Retype, word for word, every line of the records below starting at the one that contains "assert ((4 <?" and ending at the one that contains "#[local] Abbreviation sample_of_line'"; include both of those lines and nothing more.

## Excerpted data
■ ■ ■ ■
(** No callback takes back a call of [transform.resolve]. *)
Lemma step_resolves s e : exists l, resolves (step base s e) = resolves s ++ l.
Proof.
  destruct e as [|path|n r]; simpl.
  - destruct (connected s); [|exists []; now rewrite app_nil_r].
    unfold unload; simpl. destruct (resolved s); simpl; eauto.
    exists []; now rewrite app_nil_r.
  - destruct (registered s); [|exists []; now rewrite app_nil_r].
    destruct (pattern_match (or_empty path)) as [w|] eqn:E.
    + destruct (loadState_matched _ _ base path s w E) as [_ ->]; simpl.
      exists []; now rewrite app_nil_r.
    + rewrite (loadState_unmatched _ _ base path s E); simpl.
      exists []; now rewrite app_nil_r.
  - destruct (fetching s !! n); [|exists []; now rewrite app_nil_r].
    destruct r; simpl; eauto.
Qed.

(** The promise keeps its first value through whatever happens next. *)
Lemma transform_stable s t (v : DataTransform Data) :
  transform s = Some v -> transform (run base s t) = Some v.
Proof.
  revert s; induction t as [|e t IH]; intros s H; [assumption|].
  rewrite run_cons. apply IH.
  destruct (step_resolves s e) as [l Hl].
  unfold transform in *. rewrite Hl, head_app, H. reflexivity.
Qed.
(** One round of the loop appends what the line stands for. *)
Lemma parse_line_spec samples alerts raw :
  parse_line (samples, alerts) raw
  = Ok (samples ++ option_list (sample_of_line raw),
        alerts ++ option_list (alert_of_line raw)).
Proof.
  unfold ParseLogs.parse_line, Spec.sample_of_line, Spec.alert_of_line,
    shaped, blank, field, fields, to_ts.
  destruct (String.eqb (PyStr.strip raw) EmptyString) eqn:Eb.
  { simpl. by rewrite !app_nil_r. }
  set (parts := PyStr.split "|" (PyStr.strip raw)).
  rewrite (py_getitem_nth parts 0) by apply split_length.
  cbn [mbind pyresult_bind negb andb].
  destruct (String.eqb (nth 0 parts EmptyString) "SAMPLE") eqn:Es.
  - assert (String.eqb (nth 0 parts EmptyString) "ALERT" = false) as ->.
    { apply String.eqb_eq in Es. by rewrite Es. }
    cbn [andb]. destruct (Nat.leb_spec 4 (length parts)) as [Hl|Hl].
    + rewrite !py_getitem_nth by lia. cbn [mbind pyresult_bind].
      destruct (py_float (nth 2 parts EmptyString)) as [v|e];
        cbn [mbind pyresult_bind try_except option_list];
        [|by rewrite !app_nil_r].
      destruct (py_float (nth 3 parts EmptyString)) as [x|e];
        cbn [mbind pyresult_bind try_except option_list];
        [|by rewrite !app_nil_r].
      destruct (py_int x) as [t|e];
        cbn [mbind pyresult_bind try_except option_list];
        by rewrite !app_nil_r.
    + cbn [option_list]. by rewrite !app_nil_r.
  - cbn [andb].
    destruct (String.eqb (nth 0 parts EmptyString) "ALERT") eqn:Ea;
      cbn [andb option_list]; [|by rewrite !app_nil_r].
    destruct (Nat.leb_spec 5 (length parts)) as [Hl|Hl];
      [|cbn [option_list]; by rewrite !app_nil_r].
    assert ((4 <? length parts)%nat = true) as -> by (apply Nat.ltb_lt; lia).
    rewrite !py_getitem_nth by lia. cbn [mbind pyresult_bind].
    destruct (py_float (nth 2 parts EmptyString)) as [v|e];
      cbn [mbind pyresult_bind try_except option_list];
      [|by rewrite !app_nil_r].
    destruct (py_float (nth 3 parts EmptyString)) as [x|e];
      cbn [mbind pyresult_bind try_except option_list];
      [|by rewrite !app_nil_r].
    destruct (py_int x) as [t|e];
      cbn [mbind pyresult_bind try_except option_list];
      by rewrite !app_nil_r.
Qed.

Lemma py_for_parse_line lines samples alerts :
  py_for parse_line lines (samples, alerts)
  = Ok (samples ++ omap sample_of_line lines,
        alerts ++ omap alert_of_line lines).
Proof.
  revert samples alerts. induction lines as [|raw lines IH]; intros.
  - simpl. by rewrite !app_nil_r.
  - cbn [py_for]. rewrite parse_line_spec. cbn [mbind pyresult_bind].
    rewrite IH, <- !app_assoc. cbn [omap list_omap].
    by destruct (sample_of_line raw), (alert_of_line raw).
Qed.

(** The two frames are the samples and the alerts of the lines, in file
    order. *)
Lemma parse_lines_spec lines :
  parse_lines py_float py_int lines
  = Ok (omap sample_of_line lines, omap alert_of_line lines).
Proof. unfold parse_lines. by rewrite py_for_parse_line. Qed.

End parse_log_facts.

Section parser_claims.
Import ParseLogs Spec.
Context {V : Type}.
Variable py_float : string -> pyresult V.
Variable py_int : V -> pyresult Z.

#[local] Abbreviation parse_line' := (parse_line py_float py_int).
#[local] Abbreviation sample_of_line' := (sample_of_line py_float py_int).
#[local] Abbreviation alert_of_line' := (alert_of_line py_float py_int).
#[local] Abbreviation well_formed' := (well_formed py_float py_int).
#[local] Abbreviation malformed' := (malformed py_float py_int).
#[local] Abbreviation converts' := (converts py_float py_int).

Lemma blank_fields raw : blank raw = true -> fields raw = [EmptyString].
Proof.
  unfold blank, fields. intros H. apply String.eqb_eq in H. by rewrite H.
Qed.

Lemma shaped_true tag n raw :
  shaped tag n raw = true
  <-> blank raw = false /\ field 0 raw = tag /\ (n <= length (fields raw))%nat.
Proof.
  unfold shaped, field.
  rewrite !andb_true_iff, negb_true_iff, String.eqb_eq, Nat.leb_le. tauto.
Qed.

Lemma shaped_not_blank tag n raw :
  (2 <= n)%nat -> field 0 raw = tag -> (n <= length (fields raw))%nat ->
  shaped tag n raw = true.
Proof.
  intros Hn H0 Hl. apply shaped_true. split; [|done].
  destruct (blank raw) eqn:E; [|done].
  rewrite (blank_fields _ E) in Hl. simpl in Hl. lia.
Qed.

(** What a line contributes, by its kind. *)
Lemma line_contribution raw :
  match sample_of_line' raw, alert_of_line' raw with
  | Some _, None | None, Some _ => well_formed' raw = true
  | None, None => well_formed' raw = false
  | Some _, Some _ => False
  end.
Proof.
  unfold Spec.sample_of_line, Spec.alert_of_line, Spec.well_formed,
    Spec.converts.
  destruct (shaped "SAMPLE" 4 raw) eqn:Es.
  - rewrite (shaped_exclusive _ Es).
    by destruct (py_float (field 2 raw)), (to_ts py_float py_int (field 3 raw)).
  - destruct (shaped "ALERT" 5 raw);
      by destruct (py_float (field 2 raw)),
           (to_ts py_float py_int (field 3 raw)).
Qed.

Lemma malformed_iff raw : malformed' raw <-> well_formed' raw = false.
Proof.
  unfold Spec.malformed, Spec.well_formed, Spec.converts. split.
  - intros [Hb | [[Hs Ha] | [[Hs Hl] | [[Ha Hl] | [[e He] | [e He]]]]]].
    + unfold shaped. by rewrite Hb.
    + unfold shaped, field in *.
      apply String.eqb_neq in Hs, Ha. rewrite Hs, Ha.
      by rewrite !andb_false_r.
    + assert (shaped "SAMPLE" 4 raw = false) as ->.
      { apply not_true_iff_false. rewrite shaped_true. lia. }
      assert (shaped "ALERT" 5 raw = false) as ->; [|done].
      apply not_true_iff_false. rewrite shaped_true, Hs.
      intros (_ & ? & _). done.
    + assert (shaped "ALERT" 5 raw = false) as ->.
      { apply not_true_iff_false. rewrite shaped_true. lia. }
      assert (shaped "SAMPLE" 4 raw = false) as ->; [|done].
      apply not_true_iff_false. rewrite shaped_true, Ha.
      intros (_ & ? & _). done.
    + rewrite He. by rewrite andb_false_r.
    + rewrite He. destruct (py_float (field 2 raw)); by rewrite andb_false_r.
  - intros H. apply andb_false_iff in H as [H | H].
    + apply orb_false_iff in H as [Hs Ha].
      destruct (blank raw) eqn:Eb; [by left | right].
      destruct (String.eqb_spec (field 0 raw) "SAMPLE") as [E0 | N0].
      { right. left. split; [done|].
        destruct (Nat.lt_ge_cases (length (fields raw)) 4) as [|Hge]; [done|].
        rewrite (proj2 (shaped_true _ _ _)) in Hs; done. }
      destruct (String.eqb_spec (field 0 raw) "ALERT") as [E1 | N1].
      { right. right. left. split; [done|].
        destruct (Nat.lt_ge_cases (length (fields raw)) 5) as [|Hge]; [done|].
        rewrite (proj2 (shaped_true _ _ _)) in Ha; done. }
      by left.
    + do 4 right.
      destruct (py_float (field 2 raw)) as [v|e]; [|left; eauto].
      destruct (to_ts py_float py_int (field 3 raw)) as [t|e];
        [done | right; eauto].
Qed.

Lemma contribution_length (lines : list string) :
  Z.of_nat (length (omap sample_of_line' lines))
  + Z.of_nat (length (omap alert_of_line' lines))
  = n_lines well_formed' lines.
Proof.
  unfold n_lines. induction lines as [|raw lines IH]; [done|].
  cbn [omap list_omap List.filter].
  assert (Hc := line_contribution raw).
  destruct (sample_of_line' raw), (alert_of_line' raw); try done;
    rewrite Hc; cbn [length]; lia.
Qed.

(** C6. The parser never raises. A line that is blank, or starts with
    neither SAMPLE nor ALERT, or is a SAMPLE line of fewer than 4 fields or
    an ALERT line of fewer than 5, or whose value or time stamp does not
    convert, leaves both sequences as they are; every other line is
    appended to exactly one of them. *)
Theorem C6_parser_skips_malformed (text : string) :
  (exists samples alerts,
      parse_log py_float py_int text = Ok (samples, alerts)
      /\ samples = omap sample_of_line' (PyStr.file_lines text)
      /\ alerts = omap alert_of_line' (PyStr.file_lines text)
      /\ Z.of_nat (length samples) + Z.of_nat (length alerts)
         = n_lines well_formed' (PyStr.file_lines text))
  /\ (forall raw, malformed' raw <-> well_formed' raw = false)
  /\ (forall raw st, malformed' raw -> parse_line' st raw = Ok st)
  /\ (forall raw samples alerts,
        well_formed' raw = true ->
        (exists s,
            parse_line' (samples, alerts) raw = Ok (samples ++ [s], alerts))
        \/ (exists a,
               parse_line' (samples, alerts) raw = Ok (samples, alerts ++ [a]))).
Proof.
  split; [|split; [|split]].
  - eexists _, _. unfold parse_log. rewrite parse_lines_spec.
    split; [reflexivity|]. split; [reflexivity|]. split; [reflexivity|].
    apply contribution_length.
  - apply malformed_iff.
  - intros raw [samples alerts] Hm. rewrite parse_line_spec.
    apply malformed_iff in Hm. assert (Hc := line_contribution raw).
    destruct (sample_of_line' raw), (alert_of_line' raw); try done;
      try congruence.
    cbn [option_list]. by rewrite !app_nil_r.
  - intros raw samples alerts Hw. rewrite parse_line_spec.
    assert (Hc := line_contribution raw).
    destruct (sample_of_line' raw) as [s|], (alert_of_line' raw) as [a|];
      try done; try congruence; cbn [option_list]; rewrite app_nil_r.
    + left. eauto.
    + right. eauto.
Qed.

(** C10. The [info] of a parsed alert is the fifth field of the stripped
    line: it holds no separator, and lines that agree on their first five
    fields give the same alert, whatever follows the fifth field. *)
Theorem C10_alert_info (raw : string) (samples : list (Sample V))
  (alerts : list (Alert V)) :
  shaped "ALERT" 5 raw = true -> converts' raw = true ->
  exists a,
    parse_line' (samples, alerts) raw = Ok (samples, alerts ++ [a])
    /\ a_info a = nth 4 (PyStr.split "|" (PyStr.strip raw)) EmptyString
    /\ ~ In "|"%char (list_ascii_of_string (a_info a))
    /\ (forall raw',
          (5 <= length (fields raw'))%nat ->
          take 5 (fields raw') = take 5 (fields raw) ->
          parse_line' (samples, alerts) raw'
          = Ok (samples, alerts ++ [a])).
Proof.
  intros Hs Hc.
  assert (Hline : forall raw',
             (5 <= length (fields raw'))%nat ->
             take 5 (fields raw') = take 5 (fields raw) ->
             sample_of_line' raw' = None
             /\ alert_of_line' raw' = alert_of_line' raw).
  { intros raw' Hl Ht.
    assert (Hf : forall i, (i < 5)%nat -> field i raw' = field i raw).
    { intros i Hi. unfold field.
      rewrite <- (take_drop 5 (fields raw')), <- (take_drop 5 (fields raw)).
      rewrite Ht. apply shaped_true in Hs as (_ & _ & Hl5).
      rewrite !app_nth1; [done | |]; rewrite length_take; lia. }
    apply shaped_true in Hs as (_ & H0 & _).
    assert (Hs' : shaped "ALERT" 5 raw' = true).
    { apply shaped_not_blank; [lia | | done]. rewrite Hf by lia. done. }
    assert (Hs0 : shaped "ALERT" 5 raw = true).
    { apply shaped_not_blank; [lia | done |].
      rewrite <- (take_drop 5 (fields raw)), <- Ht, length_app, length_take.
      lia. }
    unfold Spec.sample_of_line, Spec.alert_of_line.
    rewrite Hs', Hs0, !Hf by lia. split; [|done].
    destruct (shaped "SAMPLE" 4 raw') eqn:E; [|done].
    apply shaped_exclusive in E. congruence. }
  unfold Spec.converts in Hc.
  destruct (py_float (field 2 raw)) as [v|] eqn:Ev; [|done].
  destruct (to_ts py_float py_int (field 3 raw)) as [t|] eqn:Et; [|done].
  assert (Ha : alert_of_line' raw
               = Some {| a_type := field 1 raw; a_value := v; a_ts_ms := t;
                         a_info := field 4 raw |}).
  { unfold Spec.alert_of_line. by rewrite Hs, Ev, Et. }
  eexists. split; [|split; [|split]].
  - rewrite parse_line_spec, Ha.
    destruct (sample_of_line' raw) eqn:E.
    + apply sample_alert_exclusive in E. congruence.
    + cbn [option_list]. by rewrite app_nil_r.
  - reflexivity.
  - cbn [a_info]. apply (split_no_sep "|"%char (PyStr.strip raw)).
    apply nth_In. apply shaped_true in Hs as (_ & _ & Hl).
    unfold fields in Hl. lia.
  - intros raw' Hl Ht. destruct (Hline raw' Hl Ht) as [E1 E2].
    rewrite parse_line_spec, E1, E2, Ha. cbn [option_list].
    by rewrite app_nil_r.
Qed.

End parser_claims.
■ ■ ■ ■
## Result of this exercise
    assert ((4 <? length parts)%nat = true) as -> by (apply Nat.ltb_lt; lia).
    rewrite !py_getitem_nth by lia. cbn [mbind pyresult_bind].
    destruct (py_float (nth 2 parts EmptyString)) as [v|e];
      cbn [mbind pyresult_bind try_except option_list];
      [|by rewrite !app_nil_r].
    destruct (py_float (nth 3 parts EmptyString)) as [x|e];
      cbn [mbind pyresult_bind try_except option_list];
      [|by rewrite !app_nil_r].
    destruct (py_int x) as [t|e];
      cbn [mbind pyresult_bind try_except option_list];
      by rewrite !app_nil_r.
Qed.

Lemma py_for_parse_line lines samples alerts :
  py_for parse_line lines (samples, alerts)
  = Ok (samples ++ omap sample_of_line lines,
        alerts ++ omap alert_of_line lines).
Proof.
  revert samples alerts. induction lines as [|raw lines IH]; intros.
  - simpl. by rewrite !app_nil_r.
  - cbn [py_for]. rewrite parse_line_spec. cbn [mbind pyresult_bind].
    rewrite IH, <- !app_assoc. cbn [omap list_omap].
    by destruct (sample_of_line raw), (alert_of_line raw).
Qed.

(** The two frames are the samples and the alerts of the lines, in file
    order. *)
Lemma parse_lines_spec lines :
  parse_lines py_float py_int lines
  = Ok (omap sample_of_line lines, omap alert_of_line lines).
Proof. unfold parse_lines. by rewrite py_for_parse_line. Qed.

End parse_log_facts.

Section parser_claims.
Import ParseLogs Spec.
Context {V : Type}.
Variable py_float : string -> pyresult V.
Variable py_int : V -> pyresult Z.

#[local] Abbreviation parse_line' := (parse_line py_float py_int).
#[local] Abbreviation sample_of_line' := (sample_of_line py_float py_int).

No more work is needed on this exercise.